» **Work required**: All the entries, exactly as they read, must be written out again.

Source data
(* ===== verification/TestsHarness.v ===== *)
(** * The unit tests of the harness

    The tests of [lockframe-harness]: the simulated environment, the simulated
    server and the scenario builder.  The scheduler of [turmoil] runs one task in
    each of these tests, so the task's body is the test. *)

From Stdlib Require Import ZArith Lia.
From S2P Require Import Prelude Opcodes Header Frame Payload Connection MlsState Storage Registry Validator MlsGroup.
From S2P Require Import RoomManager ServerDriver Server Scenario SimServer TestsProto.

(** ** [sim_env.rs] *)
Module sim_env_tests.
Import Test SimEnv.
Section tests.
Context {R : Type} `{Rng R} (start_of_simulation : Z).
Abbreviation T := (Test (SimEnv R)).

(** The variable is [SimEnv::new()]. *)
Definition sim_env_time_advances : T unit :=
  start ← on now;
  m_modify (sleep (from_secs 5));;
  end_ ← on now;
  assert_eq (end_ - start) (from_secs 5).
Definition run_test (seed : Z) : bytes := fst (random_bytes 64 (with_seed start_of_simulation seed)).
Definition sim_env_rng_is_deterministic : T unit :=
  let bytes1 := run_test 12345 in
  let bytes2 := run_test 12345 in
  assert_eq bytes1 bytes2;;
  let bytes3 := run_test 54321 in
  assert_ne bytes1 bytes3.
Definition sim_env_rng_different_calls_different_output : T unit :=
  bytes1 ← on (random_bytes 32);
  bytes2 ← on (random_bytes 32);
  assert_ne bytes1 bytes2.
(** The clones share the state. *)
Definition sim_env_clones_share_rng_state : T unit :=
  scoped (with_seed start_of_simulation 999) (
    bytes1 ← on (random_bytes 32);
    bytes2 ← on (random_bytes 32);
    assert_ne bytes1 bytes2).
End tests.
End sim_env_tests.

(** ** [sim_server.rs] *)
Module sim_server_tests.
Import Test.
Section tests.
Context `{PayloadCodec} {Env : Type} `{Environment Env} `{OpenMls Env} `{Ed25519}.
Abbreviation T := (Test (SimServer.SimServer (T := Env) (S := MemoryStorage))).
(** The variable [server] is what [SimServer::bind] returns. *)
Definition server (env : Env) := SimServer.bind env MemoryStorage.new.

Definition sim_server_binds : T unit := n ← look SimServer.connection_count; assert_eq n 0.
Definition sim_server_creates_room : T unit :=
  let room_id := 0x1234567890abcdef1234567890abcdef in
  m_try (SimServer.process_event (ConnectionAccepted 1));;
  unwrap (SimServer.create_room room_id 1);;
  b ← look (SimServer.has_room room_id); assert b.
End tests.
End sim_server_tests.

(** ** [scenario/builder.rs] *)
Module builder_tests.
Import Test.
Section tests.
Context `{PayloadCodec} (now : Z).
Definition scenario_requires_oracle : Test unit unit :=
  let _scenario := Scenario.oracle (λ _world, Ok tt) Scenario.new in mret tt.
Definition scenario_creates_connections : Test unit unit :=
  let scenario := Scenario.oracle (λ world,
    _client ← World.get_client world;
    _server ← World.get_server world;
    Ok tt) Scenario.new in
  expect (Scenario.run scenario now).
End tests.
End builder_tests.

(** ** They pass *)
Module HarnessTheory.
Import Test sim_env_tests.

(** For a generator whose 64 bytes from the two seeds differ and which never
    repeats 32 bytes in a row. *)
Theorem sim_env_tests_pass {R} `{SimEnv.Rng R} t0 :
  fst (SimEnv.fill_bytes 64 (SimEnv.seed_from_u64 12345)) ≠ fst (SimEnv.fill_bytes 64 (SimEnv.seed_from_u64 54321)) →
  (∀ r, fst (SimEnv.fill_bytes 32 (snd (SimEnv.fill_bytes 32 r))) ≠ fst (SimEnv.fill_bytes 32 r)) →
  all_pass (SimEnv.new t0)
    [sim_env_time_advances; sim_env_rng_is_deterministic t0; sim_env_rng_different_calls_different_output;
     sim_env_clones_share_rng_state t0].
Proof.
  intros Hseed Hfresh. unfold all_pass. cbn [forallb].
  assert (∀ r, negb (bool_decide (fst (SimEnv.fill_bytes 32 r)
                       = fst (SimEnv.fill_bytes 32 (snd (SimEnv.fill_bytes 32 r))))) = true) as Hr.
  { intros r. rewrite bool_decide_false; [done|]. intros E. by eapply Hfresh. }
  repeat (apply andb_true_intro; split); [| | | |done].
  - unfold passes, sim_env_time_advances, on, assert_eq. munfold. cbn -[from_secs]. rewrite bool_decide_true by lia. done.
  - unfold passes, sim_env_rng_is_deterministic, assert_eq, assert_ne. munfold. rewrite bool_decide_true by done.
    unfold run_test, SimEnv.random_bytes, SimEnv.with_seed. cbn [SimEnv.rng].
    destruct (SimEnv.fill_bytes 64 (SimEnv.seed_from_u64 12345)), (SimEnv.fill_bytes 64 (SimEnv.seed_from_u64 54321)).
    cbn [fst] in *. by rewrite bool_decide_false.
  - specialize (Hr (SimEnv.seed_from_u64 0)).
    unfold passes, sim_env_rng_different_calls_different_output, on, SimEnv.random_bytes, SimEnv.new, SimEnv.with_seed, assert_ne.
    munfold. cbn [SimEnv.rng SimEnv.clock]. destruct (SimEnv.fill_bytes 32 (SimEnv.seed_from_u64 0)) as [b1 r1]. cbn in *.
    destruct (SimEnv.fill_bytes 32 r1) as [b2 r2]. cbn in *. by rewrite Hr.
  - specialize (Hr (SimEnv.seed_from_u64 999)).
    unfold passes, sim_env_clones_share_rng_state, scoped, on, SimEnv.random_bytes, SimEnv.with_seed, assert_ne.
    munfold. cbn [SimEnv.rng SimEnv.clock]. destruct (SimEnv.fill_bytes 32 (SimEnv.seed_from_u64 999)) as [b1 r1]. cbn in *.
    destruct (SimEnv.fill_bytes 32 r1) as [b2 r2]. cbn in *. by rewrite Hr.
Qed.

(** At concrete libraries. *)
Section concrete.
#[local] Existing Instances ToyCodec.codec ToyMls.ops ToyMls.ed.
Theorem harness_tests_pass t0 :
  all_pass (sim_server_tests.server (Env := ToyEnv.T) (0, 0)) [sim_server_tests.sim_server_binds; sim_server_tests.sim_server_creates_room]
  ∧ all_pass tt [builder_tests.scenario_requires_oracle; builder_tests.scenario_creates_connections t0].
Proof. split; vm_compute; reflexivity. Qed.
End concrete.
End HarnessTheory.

» **Output**:
(* ===== verification/TestsHarness.v ===== *)
(** * The unit tests of the harness

    The tests of [lockframe-harness]: the simulated environment, the simulated
    server and the scenario builder.  The scheduler of [turmoil] runs one task in
    each of these tests, so the task's body is the test. *)

From Stdlib Require Import ZArith Lia.
From S2P Require Import Prelude Opcodes Header Frame Payload Connection MlsState Storage Registry Validator MlsGroup.
From S2P Require Import RoomManager ServerDriver Server Scenario SimServer TestsProto.

(** ** [sim_env.rs] *)
Module sim_env_tests.
Import Test SimEnv.
Section tests.
Context {R : Type} `{Rng R} (start_of_simulation : Z).
Abbreviation T := (Test (SimEnv R)).

(** The variable is [SimEnv::new()]. *)
Definition sim_env_time_advances : T unit :=
  start ← on now;
  m_modify (sleep (from_secs 5));;
  end_ ← on now;
  assert_eq (end_ - start) (from_secs 5).
Definition run_test (seed : Z) : bytes := fst (random_bytes 64 (with_seed start_of_simulation seed)).
Definition sim_env_rng_is_deterministic : T unit :=
  let bytes1 := run_test 12345 in
  let bytes2 := run_test 12345 in
  assert_eq bytes1 bytes2;;
  let bytes3 := run_test 54321 in
  assert_ne bytes1 bytes3.
Definition sim_env_rng_different_calls_different_output : T unit :=
  bytes1 ← on (random_bytes 32);
  bytes2 ← on (random_bytes 32);
  assert_ne bytes1 bytes2.
(** The clones share the state. *)
Definition sim_env_clones_share_rng_state : T unit :=
  scoped (with_seed start_of_simulation 999) (
    bytes1 ← on (random_bytes 32);
    bytes2 ← on (random_bytes 32);
    assert_ne bytes1 bytes2).
End tests.
End sim_env_tests.

(** ** [sim_server.rs] *)
Module sim_server_tests.
Import Test.
Section tests.
Context `{PayloadCodec} {Env : Type} `{Environment Env} `{OpenMls Env} `{Ed25519}.
Abbreviation T := (Test (SimServer.SimServer (T := Env) (S := MemoryStorage))).
(** The variable [server] is what [SimServer::bind] returns. *)
Definition server (env : Env) := SimServer.bind env MemoryStorage.new.

Definition sim_server_binds : T unit := n ← look SimServer.connection_count; assert_eq n 0.
Definition sim_server_creates_room : T unit :=
  let room_id := 0x1234567890abcdef1234567890abcdef in
  m_try (SimServer.process_event (ConnectionAccepted 1));;
  unwrap (SimServer.create_room room_id 1);;
  b ← look (SimServer.has_room room_id); assert b.
End tests.
End sim_server_tests.

(** ** [scenario/builder.rs] *)
Module builder_tests.
Import Test.
Section tests.
Context `{PayloadCodec} (now : Z).
Definition scenario_requires_oracle : Test unit unit :=
  let _scenario := Scenario.oracle (λ _world, Ok tt) Scenario.new in mret tt.
Definition scenario_creates_connections : Test unit unit :=
  let scenario := Scenario.oracle (λ world,
    _client ← World.get_client world;
    _server ← World.get_server world;
    Ok tt) Scenario.new in
  expect (Scenario.run scenario now).
End tests.
End builder_tests.

(** ** They pass *)
Module HarnessTheory.
Import Test sim_env_tests.

(** For a generator whose 64 bytes from the two seeds differ and which never
    repeats 32 bytes in a row. *)
Theorem sim_env_tests_pass {R} `{SimEnv.Rng R} t0 :
  fst (SimEnv.fill_bytes 64 (SimEnv.seed_from_u64 12345)) ≠ fst (SimEnv.fill_bytes 64 (SimEnv.seed_from_u64 54321)) →
  (∀ r, fst (SimEnv.fill_bytes 32 (snd (SimEnv.fill_bytes 32 r))) ≠ fst (SimEnv.fill_bytes 32 r)) →
  all_pass (SimEnv.new t0)
    [sim_env_time_advances; sim_env_rng_is_deterministic t0; sim_env_rng_different_calls_different_output;
     sim_env_clones_share_rng_state t0].
Proof.
  intros Hseed Hfresh. unfold all_pass. cbn [forallb].
  assert (∀ r, negb (bool_decide (fst (SimEnv.fill_bytes 32 r)
                       = fst (SimEnv.fill_bytes 32 (snd (SimEnv.fill_bytes 32 r))))) = true) as Hr.
  { intros r. rewrite bool_decide_false; [done|]. intros E. by eapply Hfresh. }
  repeat (apply andb_true_intro; split); [| | | |done].
  - unfold passes, sim_env_time_advances, on, assert_eq. munfold. cbn -[from_secs]. rewrite bool_decide_true by lia. done.
  - unfold passes, sim_env_rng_is_deterministic, assert_eq, assert_ne. munfold. rewrite bool_decide_true by done.
    unfold run_test, SimEnv.random_bytes, SimEnv.with_seed. cbn [SimEnv.rng].
    destruct (SimEnv.fill_bytes 64 (SimEnv.seed_from_u64 12345)), (SimEnv.fill_bytes 64 (SimEnv.seed_from_u64 54321)).
    cbn [fst] in *. by rewrite bool_decide_false.
  - specialize (Hr (SimEnv.seed_from_u64 0)).
    unfold passes, sim_env_rng_different_calls_different_output, on, SimEnv.random_bytes, SimEnv.new, SimEnv.with_seed, assert_ne.
    munfold. cbn [SimEnv.rng SimEnv.clock]. destruct (SimEnv.fill_bytes 32 (SimEnv.seed_from_u64 0)) as [b1 r1]. cbn in *.
    destruct (SimEnv.fill_bytes 32 r1) as [b2 r2]. cbn in *. by rewrite Hr.
  - specialize (Hr (SimEnv.seed_from_u64 999)).
    unfold passes, sim_env_clones_share_rng_state, scoped, on, SimEnv.random_bytes, SimEnv.with_seed, assert_ne.
    munfold. cbn [SimEnv.rng SimEnv.clock]. destruct (SimEnv.fill_bytes 32 (SimEnv.seed_from_u64 999)) as [b1 r1]. cbn in *.
    destruct (SimEnv.fill_bytes 32 r1) as [b2 r2]. cbn in *. by rewrite Hr.
Qed.

(** At concrete libraries. *)
Section concrete.
#[local] Existing Instances ToyCodec.codec ToyMls.ops ToyMls.ed.
Theorem harness_tests_pass t0 :
  all_pass (sim_server_tests.server (Env := ToyEnv.T) (0, 0)) [sim_server_tests.sim_server_binds; sim_server_tests.sim_server_creates_room]
  ∧ all_pass tt [builder_tests.scenario_requires_oracle; builder_tests.scenario_creates_connections t0].
Proof. split; vm_compute; reflexivity. Qed.
End concrete.
End HarnessTheory.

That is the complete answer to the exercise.